If a motor nerve be affected, there will be twitching of the muscles, supplied by the nerve, and if it assumes a chronic character, there will be paralysis and atrophy of the muscles.
Frequently both sensory and motor nerves are involved with a combination of symptoms.
Where the disease assumes a chronic form, trophic changes are manifest. There is a loss of faradic irritability, the skin becomes glossy and edematous, the nails become impaired, localized sweatings may arise, the surface temperature is sometimes increased, and there may be effusion into the joints.

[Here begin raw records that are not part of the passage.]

(** [makeBasis(planetRight, upDirection, planetForward.clone().negate())] *)
Definition baseAlignBasis (upDirection : Vec) : Vec * Vec * Vec :=
  (planetRight upDirection, upDirection,
   Vector3.negate (planetForward upDirection)).

(** ** The camera rig (player.ts and [Game.cycleCameraMode])

    The fields of the player and of its camera that the camera modes
    read and write; [isLocked] is [pointerLockControls.isLocked]. *)

Module CameraRig.

Record t : Type := mk {
  cameraMode : String.string;
  cameraDistance : R;
  targetCameraDistance : R;
  cameraZoomSpeed : R;
  fov : R;
  normalFOV : R;
  scopeFOV : R;
  isLocked : bool
}.

(** player.ts lines 135-142 and main.ts line 25. *)
Definition constructor : t :=
  {| cameraMode := "firstPerson"%string;
     cameraDistance := 0;
     targetCameraDistance := 0;
     cameraZoomSpeed := 5;
     fov := 75;
     normalFOV := 75;
     scopeFOV := 30;
     isLocked := false |}.

Definition setLocked (c : t) (b : bool) : t :=
  {| cameraMode := cameraMode c; cameraDistance := cameraDistance c;
     targetCameraDistance := targetCameraDistance c;
     cameraZoomSpeed := cameraZoomSpeed c; fov := fov c;
     normalFOV := normalFOV c; scopeFOV := scopeFOV c; isLocked := b |}.

Definition setDistance (c : t) (d : R) : t :=
  {| cameraMode := cameraMode c; cameraDistance := d;
     targetCameraDistance := targetCameraDistance c;
     cameraZoomSpeed := cameraZoomSpeed c; fov := fov c;
     normalFOV := normalFOV c; scopeFOV := scopeFOV c;
     isLocked := isLocked c |}.

Definition isMode (mode name : String.string) : bool := String.eqb mode name.

(** player.ts lines 392-421. *)
Definition setCameraMode (mode : String.string) (c : t) : t :=
  let '(target, fov') :=
    if isMode mode "scope"%string then (0, scopeFOV c)
    else if isMode mode "firstPerson"%string then (0, normalFOV c)
    else if isMode mode "thirdPerson"%string then (5, normalFOV c)
    else (targetCameraDistance c, fov c) in
  {| cameraMode := mode; cameraDistance := cameraDistance c;
     targetCameraDistance := target;
     cameraZoomSpeed := cameraZoomSpeed c; fov := fov';
     normalFOV := normalFOV c; scopeFOV := scopeFOV c;
     isLocked := isLocked c |}.

(** player.ts lines 367-390. *)
Definition handleMouseWheel (deltaY : R) (c : t) : t :=
  if negb (isLocked c) then c
  else
    let scrollingUp := deltaY <? 0 in
    if scrollingUp then
      if isMode (cameraMode c) "thirdPerson"%string then setCameraMode "firstPerson"%string c
      else if isMode (cameraMode c) "firstPerson"%string then setCameraMode "scope"%string c
      else c
    else
      if isMode (cameraMode c) "scope"%string then setCameraMode "firstPerson"%string c
      else if isMode (cameraMode c) "firstPerson"%string
      then setCameraMode "thirdPerson"%string c
      else c.

(** main.ts lines 212-233. *)
Definition cycleCameraMode (c : t) : t :=
  let nextMode :=
    if isMode (cameraMode c) "firstPerson"%string then "thirdPerson"%string
    else if isMode (cameraMode c) "thirdPerson"%string then "scope"%string
    else if isMode (cameraMode c) "scope"%string then "firstPerson"%string
    else "firstPerson"%string in
  setCameraMode nextMode c.

(** [THREE.MathUtils.lerp] *)
Definition lerp (x y t : R) : R := (1 - t) * x + t * y.

(** player.ts lines 446-455: the camera distance in [update]. *)
Definition update (deltaTime : R) (c : t) : t :=
  if Rabs (cameraDistance c - targetCameraDistance c) >? 1 / 100 then
    setDistance c
      (lerp (cameraDistance c) (targetCameraDistance c)
            (deltaTime * cameraZoomSpeed c))
  else setDistance c (targetCameraDistance c).

Fixpoint updates (n : nat) (deltaTime : R) (c : t) : t :=
  match n with
  | O => c
  | S n' => updates n' deltaTime (update deltaTime c)
  end.

Inductive Event : Type :=
| Lock (locked : bool)
| Wheel (deltaY : R)
| KeyC
| Update (deltaTime : R).

Definition step (c : t) (e : Event) : t :=
  match e with
  | Lock locked => setLocked c locked
  | Wheel deltaY => handleMouseWheel deltaY c
  | KeyC => cycleCameraMode c
  | Update deltaTime => update deltaTime c
  end.

Definition run (c : t) (events : list Event) : t := fold_left step events c.

End CameraRig.

(** The mode is one of the three the code names, with the target
    distance and field of view that [setCameraMode] gives it, and the
    camera is between the avatar and the third-person distance. *)
Definition rigConsistent (c : CameraRig.t) : Prop :=
  ((CameraRig.cameraMode c = "firstPerson"%string
    /\ CameraRig.targetCameraDistance c = 0
    /\ CameraRig.fov c = CameraRig.normalFOV c)
   \/ (CameraRig.cameraMode c = "scope"%string
       /\ CameraRig.targetCameraDistance c = 0
       /\ CameraRig.fov c = CameraRig.scopeFOV c)
   \/ (CameraRig.cameraMode c = "thirdPerson"%string
       /\ CameraRig.targetCameraDistance c = 5
       /\ CameraRig.fov c = CameraRig.normalFOV c))
  /\ 0 <= CameraRig.cameraDistance c <= 5.

(** An update whose interpolation factor [deltaTime * cameraZoomSpeed]
    is within [0, 1]. *)
Definition updateGentle (zoomSpeed : R) (e : CameraRig.Event) : Prop :=
  match e with
  | CameraRig.Update deltaTime => 0 <= deltaTime * zoomSpeed <= 1
  | _ => True
  end.

(** ** class Game (main.ts): the keys, the jump and the avatar's part
    of a frame

    The state is the part of the [Game] object, and of the objects it
    owns, that these methods read and write: the physics instance, the
    fields of the player that the physics step touches together with
    [maxFuel], [noclip] and the two alignment numbers, the key flags,
    [gameState.noclip], [gameState.inSpace] and
    [gameState.currentAtmosphereZone], the planets, sun and camera as
    the last frame found them, [world.upgrades.jetpackRecharge], the
    frame's [deltaTime], and the camera rig of the player.
    [window.game], through which [alignWithSurface] finds the physics
    instance and the planets, is assigned on the first lines of the
    constructor.  The user interface, the renderer, the copies of the
    key flags kept on the player for its animation and the bookkeeping
    of discoveries are not part of it. *)

(** The entries of [UIStats] that [updateUI] computes from the state
    kept here; [altitude] is [None] for [Infinity]. *)
Module UIStats.
Record t : Type := mk {
  altitude : option R;
  velocity : R;
  fuel : R;
  stamina : R;
  maxStamina : R;
  timeOfDay : String.string;
  dayNightProgress : R;
  zone : option Zone
}.
End UIStats.

Record Upgrade : Type := mkUpgrade {
  name : String.string;
  cost : R;
  effect : String.string
}.

Module Game.

Record t : Type := mk {
  physics : Physics.t;
  player : Player;
  maxFuel : R;
  playerNoclip : bool;
  alignmentNeeded : R;
  alignmentStrength : R;
  controls : ControlsState;
  gameState : GameState;
  gs_inSpace : bool;
  currentAtmosphereZone : option Zone;
  planets : list Mesh.t;
  sun : option Mesh.t;
  camera : Camera;
  jetpackRecharge : R;
  deltaTime : R;
  rig : CameraRig.t
}.

Definition setPlayer (g : t) (p : Player) : t :=
  {| physics := physics g; player := p; maxFuel := maxFuel g;
     playerNoclip := playerNoclip g; alignmentNeeded := alignmentNeeded g;
     alignmentStrength := alignmentStrength g; controls := controls g;
     gameState := gameState g; gs_inSpace := gs_inSpace g;
     currentAtmosphereZone := currentAtmosphereZone g;
     planets := planets g; sun := sun g; camera := camera g;
     jetpackRecharge := jetpackRecharge g; deltaTime := deltaTime g;
     rig := rig g |}.

Definition setControls (g : t) (c : ControlsState) : t :=
  {| physics := physics g; player := player g; maxFuel := maxFuel g;
     playerNoclip := playerNoclip g; alignmentNeeded := alignmentNeeded g;
     alignmentStrength := alignmentStrength g; controls := c;
     gameState := gameState g; gs_inSpace := gs_inSpace g;
     currentAtmosphereZone := currentAtmosphereZone g;
     planets := planets g; sun := sun g; camera := camera g;
     jetpackRecharge := jetpackRecharge g; deltaTime := deltaTime g;
     rig := rig g |}.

Diagnosis.—We diagnose neuritis from neuralgia, the only lesion with which it might be mistaken, by the continuous character of the pain, which is increased by pressure. Altered sensation would also suggest neuritis.
Prognosis.—This is favorable in mild cases, the disease yielding within ten days or two weeks. If it assumes a chronic form, it may persist for months or years. If the continuity of the nerve be preserved, recovery will take place.
Treatment.—The part should have rest and support; where the pain is intense, a hypodermic of morphia may be required to relieve the pain. Hot applications generally afford more relief than cold ones. After tenderness disappears, much benefit will be derived from galvanism and massage.
When due to cold—rheumatic neuritis—the antirheumatics will be found efficient. Bryonia, apocynum, macrotys, rhamnus Californica, and the salicylates will be among the best.
If the skin is red, glossy, and edematous, apocynum is a good remedy. Jaborandi sometimes gives marked relief.